Binding of indole compounds with modified albumins: Characterization of the indole binding site

Abstract

The binding of indole compounds (skatole, acetyl- l-tryptophan, l-tryptophan, indolepropionate) with modified bovine plasma albumin at the primary site has been studied. Guanidination and acetamidination of the ε-amino groups (80 and 95% reacted, respectively) or carboxymethylation of the imidazole groups (90% reacted) reduces but does not destroy binding of skatole and acetyl- l-tryptophan.
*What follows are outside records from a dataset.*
(** An attempt whose steps have ended, ends. *)
Lemma emit_attempt_end p m begun refs r c :
  tends m begun refs r → wf_payload (AttemptFinished p) → mget m (af_attemptId p) = Some c → co_steps c = [] →
  safe (emit_event hk (AttemptFinished p)) (λ _ r', same_state r r' ∧
    tends (mdelete str_eqb (af_attemptId p) m) begun refs r') r.
Proof.
  intros Ht Hp Hm Hc. eapply emit_tends; [done|done|done| |].
  - intros h env Htk Hlaw He Ho. by eapply may_finish.
  - intros h env q Htk Hlaw Hq. by apply track_attempt_end.
Qed.

(** A failure of a scope. *)
Lemma emit_scope p m begun refs r :
  tends m begun refs r → wf_payload (ScopeFailed p) →
  safe (emit_event hk (ScopeFailed p)) (λ _ r', same_state r r' ∧ tends m begun refs r') r.
Proof.
  intros Ht Hp. eapply emit_tends; [done|done|done|done|].
  intros h env q Htk Hlaw Hq. by eapply track_aside.
Qed.

(** A call of the session that attaches. *)
Lemma attaching_safe (call : SessionConfig → ReportSession S → outcome bool) attempt stepId m begun refs r c :
  tends m begun refs r → mget m attempt = Some c →
  (∀ sid, stepId = Some sid → sid ∈ os_id <$> mvalues (co_steps c)) →
  (∀ s, live cfg s → state s = Active → let '(res, s') := call cfg s in
     lossy s' ∨ (∃ b, res = Ok b) ∧ state s' = Active ∧ live cfg s' ∧ sequence_ s <= sequence_ s' ∧
       (log s' = log s ∨ ∃ p (s1 : ReportSession S), log s' = log s ++ [event_of cfg (AttachmentAdded p) s1] ∧
          aa_attemptId p = attempt ∧ aa_stepId p = stepId ∧ next_env cfg s1 = next_env cfg s)) →
  safe (_ ← on_session hk false call; mret tt) (λ _ r', same_state r r' ∧ tends m begun refs r') r.
Proof.
  intros (s & Hs & Hl & Hst & Hlaw & Ht) Hm Hsid Hcall. specialize (Hcall s Hl Hst).
  pose proof (on_session_run false call cfg s r Hs) as Hrun. destruct (call cfg s) as [res s'].
  destruct Hrun as (r' & E & Hs' & Hsame). unfold safe, wp, mbind, io_mbind. rewrite E.
  destruct Hcall as [Hlossy|((b & ->) & Hst' & Hl' & _ & Hlog)].
  { assert (lossy_reporter r') as Hlr by (exists (cfg, s'); unfold the_session; by rewrite Hs').
    destruct res; [by left|done]. }
  right. split; [done|]. exists s'. split; [done|]. split; [done|]. split; [done|].
  destruct Hlog as [->|(p & s1 & -> & Ha & Hsp & Henv)]; [done|].
  assert (event_of cfg (AttachmentAdded p) s1 = event_of cfg (AttachmentAdded p) s) as -> by (unfold event_of; by rewrite Henv).
  split.
  - apply lawful_snoc; [done|done|done| |done].
    eapply may_attach; [done|by rewrite Ha|]. rewrite Hsp. done.
  - eapply track_aside; [by eexists|done|done|done].
Qed.

Lemma attach_safe attempt stepId a m begun refs r c :
  tends m begun refs r → mget m attempt = Some c →
  (∀ sid, stepId = Some sid → sid ∈ os_id <$> mvalues (co_steps c)) → wf_id attempt → wf_opt_id stepId →
  safe (attach_one hk attempt stepId a) (λ _ r', same_state r r' ∧ tends m begun refs r') r.
Proof.
  intros Ht Hm Hsid Ha Hs. unfold attach_one. cbv zeta. destruct (pa_body a) as [b|]; [|destruct (pa_path a) as [file|]].
  - eapply attaching_safe; [done|done|exact Hsid|]. intros s Hl Hst.
    match goal with |- context [attach cfg ?i b s] => pose proof (attach_live cfg Hcfg i b s Hl Hst Ha Hs) as H1 end. exact H1.
  - eapply attaching_safe; [done|done|exact Hsid|]. intros s Hl Hst.
    match goal with |- context [attachFileSync cfg ?i file s] => pose proof (attachFileSync_live cfg Hcfg i file s Hl Hst Ha Hs) as H1 end. exact H1.
  - eapply safe_say; [done|]. done.
Qed.

(** A loop keeps what its body keeps. *)
Lemma forM_safe {A} (l : list A) (f : A → body unit) (P : Reporter S → Prop) r :
  (∀ x, steady (f x)) → (∀ x r, x ∈ l → P r → safe (f x) (λ _, P) r) → P r → safe (forM_ l f) (λ _, P) r.
Proof.
  intros Hst. revert r. induction l as [|x l IH]; intros r Hf Hr; simpl; [by apply safe_ret|].
  apply safe_bind; [intros; by apply steady_forM|]. eapply safe_mono; [apply Hf; [by left|done]|].
  intros u r' Hr'. apply IH; [|done]. intros y r2 Hy. apply Hf. by right.
Qed.
End tends.

(** ** Callbacks *)

(** What Playwright's objects must be for their payloads to be well-formed. *)
Definition safe_location (l : PwLocation) : Prop := wf_opt_int (wl_line l) ∧ wf_opt_int (wl_column l).
Definition safe_error (e : PwError) : Prop := from_option safe_location True (we_location e).

Record safe_test (t : PwTest) (result : PwResult) : Prop := {
  sft_id : wf_id (wt_id t);
  sft_retry : 0 <= wr_retry result < 1000;
  sft_location : safe_location (wt_location t);
}.

Definition safe_callback (c : Callback) : Prop :=
  match c with
  | OnTestBegin t r => safe_test t r
  | OnStepBegin t r s => safe_test t r ∧ from_option safe_location True (ps_location s)
  | OnStepEnd t r s => safe_test t r ∧ wf_int (whole_millis (ps_duration s)) ∧ from_option safe_error True (ps_error s)
  | OnTestEnd t r => safe_test t r ∧ wf_int (whole_millis (wr_duration r)) ∧ Forall safe_error (wr_errors r)
  | OnError e => safe_error e
  end.

Lemma source_location_wf root l : from_option safe_location True l → wf_opt_location (source_location hk root l).
Proof.
  destruct l as [[file line column]|]; [|done]. intros [Hl Hc]. unfold source_location, location. simpl.
  case_match; [done|]. simpl. split; simpl in *; [destruct line as [n|]|destruct column as [n|]]; simpl; try done;
    by destruct (0 <? n).
Qed.

Lemma pw_failure_wf error roots phase :
  safe_error error → wf_failure (PwMapping.failure (np_relative (hk_path hk)) (np_sep (hk_path hk)) error roots phase).
Proof. intros He. unfold wf_failure, PwMapping.failure. cbn [f_location]. by apply source_location_wf. Qed.
(* ===== verification/DemoBlob.v ===== *)
(** * A file system for the blob store

    Paths and the files behind them, the open descriptors with how far each has
    been read, and what another writer will publish just before this process
    links next. Writes take at most so many bytes at once. It satisfies the laws of
    BlobStoreSpec.v, and it computes. *)

From S2P Require Import Prelude JsString JsBytes JsNumber ValidatorRun Io FileSink FileSinkSpec PwText BlobStore BlobStoreSpec.

Local Open Scope Z_scope.

Record FileOf := { fo_kind : StatKind; fo_bytes : bytes }.
Record FdState := { fs_ino : Z; fs_writing : bool; fs_pos : nat }.

Record BlobWorld := {
  bw_names : list (str * Z);
  bw_files : Z → FileOf;
  bw_fds : list (Fd * FdState);
  bw_random : nat;
  bw_most : nat;                      (* one write takes at most one byte more *)
  bw_others : list (str * bytes);     (* what others publish, and where *)
}.
Implicit Types w : BlobWorld.

Definition name_of (l : list (str * Z)) (p : str) : option Z := snd <$> List.find (λ e, str_eqb e.1 p) l.
Definition state_of (l : list (Fd * FdState)) (fd : Fd) : option FdState := snd <$> List.find (λ o, o.1 =? fd) l.

Definition update (f : Z → FileOf) (i : Z) (c : FileOf) : Z → FileOf := λ j, if j =? i then c else f j.

(** An inode no name and no descriptor has. *)
Definition fresh_ino w : Z :=
  1 + foldr (λ e m, Z.max e.2 m) (foldr (λ o m, Z.max (fs_ino o.2) m) 0 (bw_fds w)) (bw_names w).
Definition fresh_fd (l : list (Fd * FdState)) : Fd := 1 + foldr (λ o m, Z.max o.1 m) 2 l.

(** A new file under a new name. *)
Definition create w (p : str) (c : FileOf) : BlobWorld :=
  {| bw_names := (p, fresh_ino w) :: bw_names w; bw_files := update (bw_files w) (fresh_ino w) c; bw_fds := bw_fds w;
     bw_random := bw_random w; bw_most := bw_most w; bw_others := bw_others w |}.
Definition open_as w (st : FdState) : Fd * BlobWorld :=
  (fresh_fd (bw_fds w),
   {| bw_names := bw_names w; bw_files := bw_files w; bw_fds := (fresh_fd (bw_fds w), st) :: bw_fds w;
      bw_random := bw_random w; bw_most := bw_most w; bw_others := bw_others w |}).
Definition with_names w (names : list (str * Z)) : BlobWorld :=
  {| bw_names := names; bw_files := bw_files w; bw_fds := bw_fds w;
     bw_random := bw_random w; bw_most := bw_most w; bw_others := bw_others w |}.
Definition with_pos w (fd : Fd) (pos : nat) : BlobWorld :=
  {| bw_names := bw_names w; bw_files := bw_files w;
     bw_fds := (λ o, if o.1 =? fd then (o.1, {| fs_ino := fs_ino o.2; fs_writing := fs_writing o.2; fs_pos := pos |}) else o) <$> bw_fds w;
     bw_random := bw_random w; bw_most := bw_most w; bw_others := bw_others w |}.
Lemma copy_loop_wp turns s t ino declared hash copied w0 w :
  draft w t ino copied → since w0 [s; t] w → reading w s →
  Z.of_nat (length copied) <= declared → (Z.to_nat declared < turns + length copied)%nat →
  wp (copy_loop turns s t declared hash copied)
    (λ b w', draft w' t ino b ∧ since w0 [s; t] w') (failed w0 [s; t]) w.
Proof.
  revert copied w. induction turns as [|turns IH]; intros copied w D Sw R Hd Ht; [lia|].
  cbn [copy_loop]. pose proof (reading_not_draft _ _ _ _ _ R D) as Hne. destruct R as (i & m & Hs & Hm).
  apply wp_bind. unfold sys, io_map_err, wp at 1. pose proof (bl_read (root := root) s w) as Hr.
  destruct (sys_read s w) as [r w1]. destruct Hr as (P1 & F1 & R1 & B1).
  assert (since w0 [s; t] w1) as S1 by (eapply (since_same root); [exact Sw|apply P1|exact F1|set_solver]).
  assert (draft w1 t ino copied) as D1 by (eapply (draft_peers root); [exact D|exact P1|by apply F1]).
  assert (reading w1 s) as R1'. { destruct (R1 _ _ Hs Hm) as (m' & ? & ?). by exists i, m'. }
  destruct r as [[b|]|e]; [|by apply wp_ret|by split]. specialize (B1 b eq_refl).
  destruct (Z.ltb_spec declared (Z.of_nat (length (copied ++ b)))) as [|Hle]; [by apply wp_throw|].
  apply wp_bind. eapply wp_mono; [by eapply write_all_wp| |done]. intros u w2 (D2 & S2 & F2).
  apply IH; [done|done| |done|].
  - destruct R1' as (i' & m' & ? & ?). exists i', m'. by rewrite F2.
  - rewrite length_app in Hle |- *. destruct b; [done|]. simpl. lia.
Qed.

Lemma copyAndHash_wp s t ino declared hash w0 w :
  draft w t ino [] → since w0 [s; t] w → reading w s → 0 <= declared →
  wp (copyAndHash s t declared hash) (λ b w', draft w' t ino b ∧ since w0 [t] w') (failed w0 [t]) w.
Proof.
  intros D Sw R Hd. pose proof (reading_not_draft _ _ _ _ _ R D) as Hne. unfold copyAndHash. apply wp_finally.
  eapply wp_mono; [eapply copy_loop_wp; [exact D|exact Sw|exact R|done|simpl; lia]| |].
  - intros b w1 [D1 S1]. split; [by apply (draft_close root)|by apply (since_close root)].
  - intros e w1 [He S1]. split; [done|by apply (since_close root)].
Qed.

(** ** The calls in order *)

Lemma open_source_wp path size hash w :
  wp (open_source path size hash) (λ fd w', ∃ ino, opened root w fd ino AtStart w') (λ _ w', calm w w') w.
Proof.
  unfold open_source. apply wp_bind. eapply wp_mono; [apply (kind_at_wp root)| |done]. intros k w1 [C1 _].
  destruct k as [|[]]; try by apply wp_throw.
  apply wp_bind. eapply wp_mono; [apply (open_regular_wp root path w1)| |intros ??; by etrans].
  intros [[fd n]|[|k]] w2 Hr; try by apply wp_throw; etrans. destruct Hr as (ino & (Ho & _ & _) & _).
  destruct (size <? n).
  - apply wp_bind. eapply (close_wp root); [exact Ho|]. intros C2. apply wp_throw. by etrans.
  - apply wp_ret. exists ino. destruct Ho as (P & N & S & F & M), C1 as [P1 F1]. split_and!; [|by rewrite <-F1| |done|done].
    + eapply (peers_trans root); [exact P1|intros f i; by rewrite F1|exact P].
    + intros f Hf. by rewrite S, F1.
Qed.

Lemma temp_not_object w : ¬ object_path root (path_join (temp_dir root) ((bd_random w).1 ++ js ".part")).
Proof.
  destruct (bl_random (root := root) w) as (_ & Hs & Hl). apply (other_name root).
  - intros [?|Hin]%elem_of_app; [done|]. vm_compute in Hin. set_solver.
  - rewrite length_app, Hl. vm_compute. lia.
Qed.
Guanidination of 30% of the ε-amino groups increases the association constants of skatole, acetyl- l-tryptophan, and l-tryptophan. Acetylation of 25% of the ε-amino groups by acetic anhydride has little effect on the association of skatole and indolepropionate but completely blocks association of l-tryptophan and acetyl- l-tryptophan. Other evidence indicates that the group responsible for blocking the binding of indole compounds with the α-amino and α-acetamidyl groups present (i.e. l-tryptophan and acetyl- l-tryptophan) is an ε-amino residue of lysine in an apolar environment at the binding site. The indole ring part of the binding site remained intact (as evidenced by skatole binding) in all modifications of albumin except preparations extensively acetylated with acetic anhydride.